Arriving at Barbers Point Elementary at about 7:30 a.m., parents looked up their child's teacher and room number on a bulletin board in front of the administration building before school started 15 minutes later.

"I'm very upset about the redistricting," said Beajay Sacamos, who escorted her son Steven to his second-grade classroom. "But there is nothing we can do, so we have to make the best of it."

Sacamos said she lives so close to Mauka Lani that her father used to walk her son and her nephew to and from school, but now the family must work out a transportation schedule.

With crowding at both Mauka Lani and Makakilo elementary schools, the state Department of Education implemented the redistricting plan that will take students from those schools and bus them to Barbers Point. The state is providing free bus service to redistricted students from Makakilo for one year.

Crowded schools are a persistent problem in the growing Central and Leeward districts, where portable classrooms are used to handle the overflow of students. A few new schools are planned, but not in time to help Makakilo residents keep their children closer to home.

Barbers Point Elementary, home of the "Jets," has a spacious campus and a highly regarded reputation, but enrollment has dropped significantly since the base closed in 1999 and many Navy families moved away. The school, which has a capacity of 790 students, last year had an enrollment of only 219.

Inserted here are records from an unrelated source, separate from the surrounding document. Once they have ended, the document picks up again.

Lemma round_aux_number s m e l : 0 <= m -> is_nan (binary_round_aux 53 1024 s m e l) = false.
Proof.
  intros H. unfold binary_round_aux. pose proof (shr_fexp_nonneg m e l H) as H1. destruct (shr_fexp 53 1024 m e l) as [r1 e1]. cbn [fst] in H1.
  pose proof (shr_fexp_nonneg _ e1 loc_Exact (nearest_nonneg _ (loc_of_shr_record r1) H1)) as H2. destruct (shr_fexp 53 1024 _ e1 loc_Exact) as [r2 e2]. cbn [fst] in H2.
  destruct (shr_m r2); [done|by destruct (_ <=? _)|lia].
Qed.

Lemma division_number x s m e : is_nan x = false -> is_nan (ddiv x (S754_finite s m e)) = false.
Proof.
  destruct x as [s'|s'| |s' m' e']; try done. intros _. unfold ddiv, SFdiv, SFdiv_core_binary. cbv zeta. set (e0 := Z.min _ _).
  assert (Hm : 0 <= match e' - e - e0 with Z.pos _ => Z.shiftl (Z.pos m') (e' - e - e0) | 0 => Z.pos m' | Z.neg _ => 0 end).
  { destruct (e' - e - e0); [lia|apply Z.shiftl_nonneg; lia|lia]. }
  revert Hm. generalize (match e' - e - e0 with Z.pos _ => Z.shiftl (Z.pos m') (e' - e - e0) | 0 => Z.pos m' | Z.neg _ => 0 end). intros q Hq.
  pose proof (Z.div_pos q (Z.pos m) Hq ltac:(lia)) as Hd. unfold Z.div in Hd. destruct (Z.div_eucl q (Z.pos m)) as [d r]. by apply round_aux_number.
Qed.

Lemma normalize_number f i : is_nan (feature_at f i) = false -> exists x, is_nan x = false /\ (feature_at (normalize f) i = unit_clamp x \/ feature_at (normalize f) i = x /\ x = dz 0).
Proof.
  repeat (destruct i as [|i]; [cbn [feature_at normalize]; intros H; eexists; split; [|left; reflexivity]; (exact H || apply division_number; exact H)|]).
  intros _. exists (dz 0). split; [done|by right].
Qed.

Lemma classify_nan w : classify S754_nan w = SAFE.
Proof. unfold classify, dle, SFleb. by destruct (threshold_malicious w), (threshold_suspicious w). Qed.

Lemma sigmoid_nan : exp S754_nan = S754_nan -> sigmoid S754_nan = S754_nan.
Proof. intros H. unfold sigmoid. cbn [dle SFleb SFcompare]. by rewrite H. Qed.

(** Requests of scores, one after the other. *)
Record Request := Req { rq_pid : Z; rq_name : string; rq_features : BehaviorFeatures; rq_now : Z }.

Definition request_score (acc : BehaviorScorer * list ScoringResult) (r : Request) : BehaviorScorer * list ScoringResult :=
  let '(st, results) := acc in
  let '(st, result, _) := score st (rq_pid r) (rq_name r) (rq_features r) (rq_now r) in (st, results ++ [result]).

Definition numbered (first : Z) (w : ModelWeights) (i : nat) (r : Request) : ScoringResult :=
  score_result (Scorer w [] (u64 (first + Z.of_nat i)) 0 0 false false) (rq_pid r) (rq_name r) (rq_features r) (rq_now r).

Lemma requests_results rs : forall st results, bs_next_id st = u64 (bs_next_id st) ->
  let '(st', results') := foldl request_score (st, results) rs in
  results' = results ++ imap (numbered (bs_next_id st) (model_ st)) rs /\
  score_log_ st' = foldl (push_bounded MAX_SCORES) (score_log_ st) (imap (numbered (bs_next_id st) (model_ st)) rs).
Proof.
  induction rs as [|r rs IH]; intros st results Hid; cbn [foldl]; [by rewrite app_nil_r|]. unfold request_score at 2.
  destruct (score st (rq_pid r) (rq_name r) (rq_features r) (rq_now r)) as [[st1 result] outs] eqn:E. unfold score in E. injection E as <- <- _.
  set (result := score_result st _ _ _ _). match goal with |- context [foldl request_score (?s, _) rs] => specialize (IH s (results ++ [result])) end.
  cbn [bs_next_id model_ score_log_] in IH. specialize (IH ltac:(by rewrite (u64_small (u64 _)) by apply u64_range)).
  destruct (foldl request_score _ rs) as [st' results']. destruct IH as [-> ->]. rewrite imap_cons, <- app_assoc. cbn [app foldl].
  assert (E1 : result = numbered (bs_next_id st) (model_ st) 0 r) by (unfold result, numbered, score_result; cbn [bs_next_id model_]; by rewrite Z.add_0_r, <- Hid).
  assert (E2 : imap (numbered (u64 (bs_next_id st + 1)) (model_ st)) rs = imap (numbered (bs_next_id st) (model_ st) ∘ S) rs).
  { apply imap_ext. intros i x _. unfold numbered, compose. by rewrite u64_add_one. }
  rewrite E2, E1. done.
Qed.
End scorer.

(** ** The order of the contributions *)

Lemma contributions_spec f w i c :
  In (Contrib i c) (contributions f w) <-> (i < 12)%nat /\ c = dmul (feature_at f i) (mw_weights w i) /\ dlt (dlit 1 100) (SFabs c) = true.
Proof.
  rewrite <- list_elem_of_In. unfold contributions. rewrite list_elem_of_omap. setoid_rewrite elem_of_seq. unfold FEATURE_COUNT. split.
  - intros (j & Hj & E). cbv zeta in E. destruct (dlt (dlit 1 100) _) eqn:Hd; [|discriminate E]. injection E as -> <-. split; [lia|done].
  - intros (Hi & -> & Hd). exists i. split; [lia|]. cbv zeta. by rewrite Hd.
Qed.

Lemma contribution_number f w c : c ∈ contributions f w -> is_nan (SFabs (ct_value c)) = false.
Proof.
  destruct c as [i x]. rewrite list_elem_of_In, contributions_spec. intros (_ & _ & H). cbn [ct_value]. by destruct x.
Qed.

Lemma lt_then_le x y : dlt x y = false <-> dle y x = true \/ is_nan x = true \/ is_nan y = true.
Proof.
  destruct (is_nan x) eqn:Hx; [destruct x; try discriminate Hx; split; [tauto|done]|].
  destruct (is_nan y) eqn:Hy; [destruct y; try discriminate Hy; split; [tauto|by destruct x]|].
  split; [intros H; left; by apply not_lt_le|]. intros [H|[H|H]]; try discriminate H. revert H. unfold dlt, dle, SFltb, SFleb.
  rewrite (compare_opp x y). destruct (SFcompare x y) as [[]|]; done.
Qed.

(** On numbers the comparator is a strict weak order. *)
Lemma larger_weak f w : strict_weak_on larger_contribution (contributions f w).
Proof.
  unfold larger_contribution. split.
  - intros a b _ _. unfold dlt, SFltb. rewrite (compare_opp (SFabs (ct_value b)) (SFabs (ct_value a))). by destruct (SFcompare _ _) as [[]|].
  - intros a b c Ha Hb Hc Hab Hbc. apply contribution_number in Ha, Hb, Hc. apply lt_then_le. left.
    apply (dle_trans _ (SFabs (ct_value b))); apply not_lt_le; done.
Qed.

Lemma falling_sizes l : (forall c, c ∈ l -> is_nan (SFabs (ct_value c)) = false) -> StronglySorted (fun a b => larger_contribution b a = false) l ->
  StronglySorted (fun a b => dle (SFabs (ct_value b)) (SFabs (ct_value a)) = true) l.
Proof.
  intros Hn. induction 1 as [|a l Hs IH Ha]; [constructor|]. constructor; [apply IH; intros c Hc; apply Hn; by right|].
  rewrite Forall_forall in *. intros b Hb. apply not_lt_le; [apply Hn; by left|apply Hn; by right|by apply Ha].
Qed.

Lemma sorted_cut {A} (R : A -> A -> Prop) l n : StronglySorted R l ->
  StronglySorted R (take n l) /\ (forall a b, In a (take n l) -> In b (drop n l) -> R a b).
Proof.
  intros Hs. revert n. induction Hs as [|x l Hs IH Hx]; intros n; [by destruct n; split; [constructor|done|constructor|done]|].
  destruct n as [|n]; [split; [constructor|done]|]. destruct (IH n) as [IH1 IH2]. rewrite List.Forall_forall in Hx. cbn [take drop]. split.
  - constructor; [done|]. apply List.Forall_forall. intros y Hy. apply Hx. rewrite <- (take_drop n l). apply in_app_iff. by left.
  - intros a b [-> |Ha] Hb; [|by apply IH2]. apply Hx. rewrite <- (take_drop n l). apply in_app_iff. by right.
Qed.

Lemma joined_concat l : joined l = String.concat ", " l.
Proof. induction l as [|x [|y l] IH]; [done..|]. cbn [joined]. cbn [joined] in IH. rewrite IH. done. Qed.

Lemma joined_head x l : exists rest, joined (x :: l) = x +:+ rest.
Proof. destruct l as [|y l]; [exists EmptyString; cbn; by rewrite string_app_nil|by exists (", " +:+ joined (y :: l))]. Qed.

In January, Leeward District Superintendent Hazel Sumile announced the redistricting plan, saying that students who already ride buses to Mauka Lani from the Westhills area of Makakilo would change schools this year, and students from Honokai Hale who attend Makakilo Elementary will move to Barbers Point Elementary next year. About 220 students will be affected.

Many parents have opposed the plan, saying other alternatives should have been more closely looked into before busing students far from home. Appeals to the Board of Education and the DOE and even an attempt to stall the plan in the Legislature all failed.

Makakilo resident Bill Parrish dropped his two daughters off at Barbers Point yesterday. He was upset but resigned to the situation.

"There was no proper planning, but there is not much I can do except to deal with the issue," Parrish said. "A lot of parents said they were not going to go along with the move, but many now say it is inevitable."

Under a "grandfathering" provision that allows fifth-grade students and their younger siblings another year at Mauka Lani, Parrish could have put off the move to Barbers Point, but he said he didn't want his younger daughter to have to change schools on her own next year.

"I'm wondering what they are going to do in a couple years," Parrish said. "Mauka Lani is still going to get bigger. They still need another school or should go to multi-track at Mauka Lani, but they are not going to do it."

Barbers Point principal Claudia Nakachi held a series of orientation sessions for parents and redistricted students this summer, but Xan Arreola, who brought her fourth-grade son, Dakota, to school yesterday never heard about the sessions and had to find her way around campus.

Leeward District Deputy Superintendent Karen Moriyama said Barbers Point is a good school and it is fortunate there is room for more students.

"Once they get to know the school and their children get comfortable, I think they will like it," Moriyama said.

More than 270,000 students attending O'ahu's public and private schools, as well as the University of Hawai'i and its community college system, will return to classes during the next month and a half.

Public schools still on the regular calendar return on Aug. 23 and run through June 7.